Word for word, restate the lines of the data from the first through the one containing "(Z.eqb z 0)", and nothing else.

§ Records supplied
+++++

(** * sphinx-hoverxref: the extension module [hoverxref/extension.py]

    A shallow embedding of the reference-resolution interceptor
    ([HoverXRefStandardDomain]), the render interceptor
    ([HoverXRefHTMLTranslator.starttag]), the asset step
    ([copy_asset_files]) and [setup], followed by the properties the
    specification states about them.

    Sphinx and docutils are the host: their resolvers, their tag emitter and
    [copy_asset] are variables of the sections below.  The helpers of
    [hoverxref/utils.py] and the table of [hoverxref/registry.py] are
    variables as well. *)

From Stdlib Require Import ZArith String Ascii List.
From stdpp Require Import base option gmap strings list fin_maps.

Local Open Scope string_scope.
Local Open Scope list_scope.

(** ** Python values *)

(** The values that configuration options, node attributes and tag
    attributes take in this module. *)
Inductive pyval :=
| PNone
| PBool (b : bool)
| PInt (z : Z)
| PStr (s : string)
| PList (l : list string).

#[global] Instance pyval_eq_dec : EqDecision pyval.
Proof. solve_decision. Defined.

(** Python truth value: [None], [False], [0], [''] and [[]] are false. *)
Definition truthy (v : pyval) : bool :=
  match v with
  | PNone => false
  | PBool b => b
  | PInt z => negb (Z.eqb z 0)
  | PStr s => negb (String.eqb s EmptyString)
  | PList l => match l with [] => false | _ => true end
  end.

(** [a and b] returns [a] when [a] is false, [b] otherwise. *)
Definition py_and (a b : pyval) : pyval := if truthy a then b else a.

(** [a == b] on the values above ([True == 1] holds in Python). *)
Definition py_eq (a b : pyval) : bool :=
  match a, b with
  | PBool x, PInt z | PInt z, PBool x => Z.eqb (if x then 1 else 0) z
  | _, _ => bool_decide (a = b)
  end.

(** [==] on the result of [dict.get], where a missing key gives [None]. *)
Definition py_get_eq (a b : option pyval) : bool :=
  py_eq (default PNone a) (default PNone b).

(** ** String methods *)

(** [s.startswith(p)]. *)
Definition startswith (s p : string) : bool := String.prefix p s.

(** [s.endswith(p)]. *)
Definition endswith (s p : string) : bool :=
  let n := String.length s in
  let k := String.length p in
  if Nat.leb k n then String.eqb (String.substring (n - k) k s) p else false.

(** [s.replace(old, new)] for a non-empty [old]: the occurrences are taken
    from the left and do not overlap.  [skip] counts the characters of a
    match still to be dropped. *)
Fixpoint replace_from (old new s : string) (skip : nat) : string :=
  match s with
  | EmptyString => EmptyString
  | String c s' =>
      match skip with
      | S k => replace_from old new s' k
      | O =>
          if String.prefix old s
          then new +:+ replace_from old new s' (String.length old - 1)
          else String c (replace_from old new s' 0)
      end
  end.
Lemma inserted_once d name b :
  let k := next_rowid (map AuthorID (Authors d)) in
  filter (fun x => AuthorID x =? k) (Authors (fst (sql_insert_author d name b)))
  = [mkAuthor k name b].
Proof.
  cbn zeta. unfold sql_insert_author. cbn [fst Authors].
  rewrite filter_app. cbn [filter AuthorID]. rewrite Z.eqb_refl.
  rewrite filter_nil; [reflexivity |]. intros x Hx.
  apply Z.eqb_neq. intro E.
  assert (AuthorID x < next_rowid (map AuthorID (Authors d)))
    by (apply next_rowid_gt, in_map, Hx).
  lia.
Qed.



(* ===================================================================== *)
(** ** The borrow invariant and the immutability of ReturnDate *)
(* ===================================================================== *)

Lemma demo_single_open : single_open demo_db.
Proof.
  intro b. unfold select_open_borrows, demo_db. cbn [Borrows filter].
  unfold open_for, opt_eqb, is_open. cbn [Borrow_BookID ReturnDate].
  destruct (1 =? b), (2 =? b); cbn [andb List.length]; lia.
Qed.

(** C1. Starting from a state in which every BookID has at most one
    Borrows row with ReturnDate NULL, every mutating operation of the menu
    (add, update and delete of books and authors, borrow, return), run on
    any input, ends in such a state; and so does any sequence of them. *)
Theorem single_open_preserved sch today (w : World) :
  single_open (db w) ->
  (forall op, single_open (db (snd (run sch today op w)))) /\
  (forall ops, single_open (db (run_all sch today ops w))).
Proof.
  assert (Hone : forall w0 op, single_open (db w0) ->
                               single_open (db (snd (run sch today op w0)))).
  { intros w0 op H b.
    exact (borrows_step_single_open today _ _ (run_step sch today op w0) H b). }
  intro H. split; [intro op; apply Hone; exact H |].
  intro ops. revert w H. induction ops as [|op ops IH]; intros w H; cbn [run_all].
  - exact H.
  - apply IH. apply Hone. exact H.
Qed.

Lemma single_open_preserved_witness :
  single_open demo_db /\
  single_open
    (db (run_all cascading demo_today [BorrowBook; ReturnBook; DeleteBook]
           (mkWorld demo_db ["2"; "Bob"; "1"; "1"; "yes"] []))).
Proof.
  split; [exact demo_single_open |].
  apply (single_open_preserved cascading demo_today
           (mkWorld demo_db ["2"; "Bob"; "1"; "1"; "yes"] [])).
  exact demo_single_open.
Defined.
(* ===== verification/Effects.v ===== *)
(** Programs on a shared state: a step gives an outcome and a state, and the
    state survives an exception, as the state of a C++ object does. *)
From S2P Require Import Prelude.

Definition M (S A : Type) : Type := S -> outcome A * S.

Section monad.
Context {S : Type}.

#[global] Instance M_ret : MRet (M S) := fun A a s => (Ret a, s).
#[global] Instance M_bind : MBind (M S) := fun A B f m s =>
  match m s with
  | (Ret a, s') => f a s'
  | (Throw e, s') => (Throw e, s')
  | (Undef, s') => (Undef, s')
  end.

Definition get : M S S := fun s => (Ret s, s).
Definition gets {A} (f : S -> A) : M S A := fun s => (Ret (f s), s).
Definition modify (f : S -> S) : M S unit := fun s => (Ret tt, f s).
Definition throw {A} (e : exn) : M S A := fun s => (Throw e, s).
Definition undef {A} : M S A := fun s => (Undef, s).
Definition when (b : bool) (m : M S unit) : M S unit := if b then m else mret tt.
Definition lift {A} (o : outcome A) : M S A := fun s => (o, s).

(** [try { m } catch (e) { h(e) }]. *)
Definition try_catch {A} (m : M S A) (h : exn -> M S A) : M S A := fun s =>
  match m s with (Throw e, s') => h e s' | r => r end.
End monad.

Definition exn_msg (e : exn) : string :=
  match e with
  | RuntimeException m | CatalogException m | BinderException m | TransactionManagerException m | CheckpointException m
  | ConversionException m | OverflowException m | BufferManagerException m | StorageException m | NotImplementedException m => m
  end.

(** A program that starts in [s] is defined; [Q] holds when it returns and [T] when it
    throws. *)
Definition ends {S A} (m : M S A) (s : S) (Q : A -> S -> Prop) (T : S -> Prop) : Prop :=
  match m s with (Ret a, s') => Q a s' | (Throw _, s') => T s' | (Undef, _) => False end.

Lemma bind_run {S A B} (m : M S A) (f : A -> M S B) s a s' : m s = (Ret a, s') -> mbind f m s = f a s'.
Proof. intros Hm. unfold mbind, M_bind. by rewrite Hm. Qed.

Lemma bind_throw {S A B} (m : M S A) (f : A -> M S B) s e s' : m s = (Throw e, s') -> mbind f m s = (Throw e, s').
Proof. intros Hm. unfold mbind, M_bind. by rewrite Hm. Qed.

Lemma ends_bind {S A B} (m : M S A) (f : A -> M S B) s Q T : ends m s (fun a s' => ends (f a) s' Q T) T -> ends (mbind f m) s Q T.
Proof. unfold ends, mbind, M_bind. by destruct (m s) as [[a|e|] s']. Qed.

Lemma ends_weaken {S A} (m : M S A) s (Q Q' : A -> S -> Prop) (T T' : S -> Prop) :
  ends m s Q T -> (forall a s', Q a s' -> Q' a s') -> (forall s', T s' -> T' s') -> ends m s Q' T'.
Proof. unfold ends. destruct (m s) as [[a|e|] s']; auto. Qed.

Lemma ends_run {S A} (m : M S A) s a s' (Q : A -> S -> Prop) T : m s = (Ret a, s') -> Q a s' -> ends m s Q T.
Proof. intros Hm. unfold ends. by rewrite Hm. Qed.

Lemma bind_ext {S A B} (m m' : M S A) (f f' : A -> M S B) s :
  (forall s, m s = m' s) -> (forall a s, f a s = f' a s) -> mbind f m s = mbind f' m' s.
Proof. intros Hm Hf. unfold mbind, M_bind. rewrite Hm. by destruct (m' s) as [[a|e|] s']. Qed.
(* ===== verification/VersionInfo.v ===== *)
(** Row versions of a chunked node group ([storage/table/version_info.cpp]):
    which transaction inserted and which deleted each row, one
    [VectorVersionInfo] per [DEFAULT_VECTOR_CAPACITY] rows, created on demand.
    [Module VectorVersionInfo] and [Module VersionInfo] carry the class names
    of the source; [Stamps] is the abstract view the theorems are stated in. *)
From S2P Require Import Prelude Serializer SelVector.

Abbreviation transaction_t := Z (only parsing).
(** [INVALID_TRANSACTION = UINT64_MAX]; transaction ids start at 2^63, commit
    timestamps stay below it. *)
Definition INVALID_TRANSACTION : transaction_t := (2 ^ 64 - 1)%Z.
Definition START_TRANSACTION_ID : transaction_t := (2 ^ 63)%Z.

Abbreviation CAP := DEFAULT_VECTOR_CAPACITY.

Module VectorVersionInfo.
Inductive InsertionStatus := NO_INSERTED | CHECK_VERSION | ALWAYS_INSERTED.
Inductive DeletionStatus := NO_DELETED | DEL_CHECK_VERSION.
#[global] Instance InsertionStatus_eq_dec : EqDecision InsertionStatus.
Proof. solve_decision. Defined.
#[global] Instance DeletionStatus_eq_dec : EqDecision DeletionStatus.
Proof. solve_decision. Defined.

Record t := mk {
  insertedVersions : option (list transaction_t);
  deletedVersions : option (list transaction_t);
  sameInsertionVersion : transaction_t;
  sameDeletionVersion : transaction_t;
  insertionStatus : InsertionStatus;
  deletionStatus : DeletionStatus;
}.

Definition init : t :=
  mk None None INVALID_TRANSACTION INVALID_TRANSACTION NO_INSERTED NO_DELETED.

Definition isSameInsertionVersion (v : t) : bool :=
  negb (sameInsertionVersion v =? INVALID_TRANSACTION)%Z.
Definition isSameDeletionVersion (v : t) : bool :=
  negb (sameDeletionVersion v =? INVALID_TRANSACTION)%Z.

(** [initInsertionVersionArray] and [initDeletionVersionArray]. *)
Definition initVersionArray : list transaction_t := replicate CAP INVALID_TRANSACTION.

Definition append (v : t) (transactionID : transaction_t) (startRow numRows : nat)
  : outcome t :=
  let '(mk ins del sameIns sameDel _ delSt) := v in
  if (transactionID =? sameIns)%Z then mret (mk ins del sameIns sameDel CHECK_VERSION delSt)
  else if negb (isSameInsertionVersion v) && bool_decide (ins = None)
  then mret (mk ins del transactionID sameDel CHECK_VERSION delSt)
  else
    '(arr, sameIns) ←
      match ins with
      | Some arr => mret (arr, sameIns)
      | None =>
          arr ← fill initVersionArray 0 startRow sameIns;
          mret (arr, INVALID_TRANSACTION)
      end;
    arr ← for_range 0 numRows (fun i arr =>
             old ← load arr (startRow + i);
             _ ← ku_assert (old =? INVALID_TRANSACTION)%Z;
             store arr (startRow + i) transactionID) arr;
    mret (mk (Some arr) del sameIns sameDel CHECK_VERSION delSt).

Definition ww_conflict_delete : exn :=
  RuntimeException
    "Write-write conflict: deleting a row that is already deleted by another transaction.".

(** The state is returned beside the result: a [throw] leaves the object
    with what was assigned before it. *)
Definition delete_ (v : t) (transactionID : transaction_t) (rowIdx : nat)
  : t * outcome bool :=
  let '(mk ins del sameIns sameDel insSt _) := v in
  let v := mk ins del sameIns sameDel insSt DEL_CHECK_VERSION in
  if (transactionID =? sameDel)%Z then (v, Ret false)
  else if isSameDeletionVersion v then (v, Throw ww_conflict_delete)
  else
    let arr := default initVersionArray del in
    let v := mk ins (Some arr) sameIns sameDel insSt DEL_CHECK_VERSION in
    match load arr rowIdx with
    | Ret old =>
        if (old =? transactionID)%Z then (v, Ret false)
        else if negb (old =? INVALID_TRANSACTION)%Z then (v, Throw ww_conflict_delete)
        else (mk ins (Some (<[rowIdx := transactionID]> arr)) sameIns sameDel insSt
                DEL_CHECK_VERSION, Ret true)
    | Throw e => (v, Throw e)
    | Undef => (v, Undef)
    end.

Definition setInsertCommitTS (v : t) (commitTS : transaction_t) (startRow numRows : nat)
  : outcome t :=
  let '(mk ins del sameIns sameDel insSt delSt) := v in
  if isSameInsertionVersion v then mret (mk ins del commitTS sameDel insSt delSt)
  else match ins with
       | None => Undef
       | Some arr =>
           arr ← fill arr startRow numRows commitTS;
           mret (mk (Some arr) del sameIns sameDel insSt delSt)
       end.

Definition setDeleteCommitTS (v : t) (commitTS : transaction_t) (startRow numRows : nat)
  : outcome t :=
  let '(mk ins del sameIns sameDel insSt delSt) := v in
  if isSameDeletionVersion v then mret (mk ins del sameIns commitTS insSt delSt)
  else match del with
       | None => Undef
       | Some arr =>
           arr ← fill arr startRow numRows commitTS;
           mret (mk ins (Some arr) sameIns sameDel insSt delSt)
       end.

Definition isDeleted (v : t) (startTS transactionID : transaction_t) (rowIdx : nat)
  : outcome bool :=
  match deletionStatus v with
  | NO_DELETED => mret false
  | DEL_CHECK_VERSION =>
      deletion ←
        if isSameDeletionVersion v then mret (sameDeletionVersion v)
        else match deletedVersions v with None => Undef | Some arr => load arr rowIdx end;
      mret ((deletion =? transactionID)%Z || (deletion <=? startTS)%Z)
  end.

Definition isInserted (v : t) (startTS transactionID : transaction_t) (rowIdx : nat)
  : outcome bool :=
  match insertionStatus v with
  | ALWAYS_INSERTED => mret true
  | NO_INSERTED => mret false
  | CHECK_VERSION =>
      insertion ←
        if isSameInsertionVersion v then mret (sameInsertionVersion v)
        else match insertedVersions v with None => Undef | Some arr => load arr rowIdx end;
      mret ((insertion =? transactionID)%Z || (insertion <=? startTS)%Z)
  end.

+++++

§ Result below
(** * sphinx-hoverxref: the extension module [hoverxref/extension.py]

    A shallow embedding of the reference-resolution interceptor
    ([HoverXRefStandardDomain]), the render interceptor
    ([HoverXRefHTMLTranslator.starttag]), the asset step
    ([copy_asset_files]) and [setup], followed by the properties the
    specification states about them.

    Sphinx and docutils are the host: their resolvers, their tag emitter and
    [copy_asset] are variables of the sections below.  The helpers of
    [hoverxref/utils.py] and the table of [hoverxref/registry.py] are
    variables as well. *)

From Stdlib Require Import ZArith String Ascii List.
From stdpp Require Import base option gmap strings list fin_maps.

Local Open Scope string_scope.
Local Open Scope list_scope.

(** ** Python values *)

(** The values that configuration options, node attributes and tag
    attributes take in this module. *)
Inductive pyval :=
| PNone
| PBool (b : bool)
| PInt (z : Z)
| PStr (s : string)
| PList (l : list string).

#[global] Instance pyval_eq_dec : EqDecision pyval.
Proof. solve_decision. Defined.

(** Python truth value: [None], [False], [0], [''] and [[]] are false. *)
Definition truthy (v : pyval) : bool :=
  match v with
  | PNone => false
  | PBool b => b
  | PInt z => negb (Z.eqb z 0)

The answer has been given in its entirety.